To do: Each line from the opening of the listing below through the line that contains "sn_Instances (repo_snapshot r) !! id." is to be output exactly as written.

Material to process:
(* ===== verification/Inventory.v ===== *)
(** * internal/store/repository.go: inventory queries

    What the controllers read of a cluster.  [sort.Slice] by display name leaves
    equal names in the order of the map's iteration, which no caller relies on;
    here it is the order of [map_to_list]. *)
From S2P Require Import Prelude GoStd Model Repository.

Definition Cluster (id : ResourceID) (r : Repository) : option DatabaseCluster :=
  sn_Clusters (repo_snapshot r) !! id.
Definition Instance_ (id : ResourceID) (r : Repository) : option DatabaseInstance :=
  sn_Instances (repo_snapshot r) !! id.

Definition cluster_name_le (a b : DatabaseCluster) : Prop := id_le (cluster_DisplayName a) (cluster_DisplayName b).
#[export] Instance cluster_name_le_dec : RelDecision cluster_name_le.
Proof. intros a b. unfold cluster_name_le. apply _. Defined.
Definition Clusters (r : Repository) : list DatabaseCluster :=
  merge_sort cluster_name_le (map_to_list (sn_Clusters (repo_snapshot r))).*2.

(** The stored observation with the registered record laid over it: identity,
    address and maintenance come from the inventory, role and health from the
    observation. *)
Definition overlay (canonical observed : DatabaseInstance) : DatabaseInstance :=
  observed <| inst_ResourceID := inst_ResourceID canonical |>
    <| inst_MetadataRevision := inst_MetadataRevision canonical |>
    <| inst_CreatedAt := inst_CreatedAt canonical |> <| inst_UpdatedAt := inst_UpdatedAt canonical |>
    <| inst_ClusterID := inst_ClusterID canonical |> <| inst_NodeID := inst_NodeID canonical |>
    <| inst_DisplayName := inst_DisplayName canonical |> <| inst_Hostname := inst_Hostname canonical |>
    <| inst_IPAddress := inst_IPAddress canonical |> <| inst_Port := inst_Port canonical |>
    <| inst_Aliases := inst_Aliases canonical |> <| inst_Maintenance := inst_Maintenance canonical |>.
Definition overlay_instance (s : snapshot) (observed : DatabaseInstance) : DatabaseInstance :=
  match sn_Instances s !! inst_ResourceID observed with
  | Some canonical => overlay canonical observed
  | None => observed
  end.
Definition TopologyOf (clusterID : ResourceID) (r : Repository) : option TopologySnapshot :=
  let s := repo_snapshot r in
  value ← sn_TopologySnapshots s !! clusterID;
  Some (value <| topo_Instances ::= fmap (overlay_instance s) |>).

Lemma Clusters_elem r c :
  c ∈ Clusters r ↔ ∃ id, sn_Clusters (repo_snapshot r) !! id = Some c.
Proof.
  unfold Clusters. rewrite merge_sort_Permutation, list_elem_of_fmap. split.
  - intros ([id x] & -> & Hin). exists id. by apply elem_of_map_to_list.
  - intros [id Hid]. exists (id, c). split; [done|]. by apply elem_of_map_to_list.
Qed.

Result of this exercise:
(* ===== verification/Inventory.v ===== *)
(** * internal/store/repository.go: inventory queries

    What the controllers read of a cluster.  [sort.Slice] by display name leaves
    equal names in the order of the map's iteration, which no caller relies on;
    here it is the order of [map_to_list]. *)
From S2P Require Import Prelude GoStd Model Repository.

Definition Cluster (id : ResourceID) (r : Repository) : option DatabaseCluster :=
  sn_Clusters (repo_snapshot r) !! id.
Definition Instance_ (id : ResourceID) (r : Repository) : option DatabaseInstance :=
  sn_Instances (repo_snapshot r) !! id.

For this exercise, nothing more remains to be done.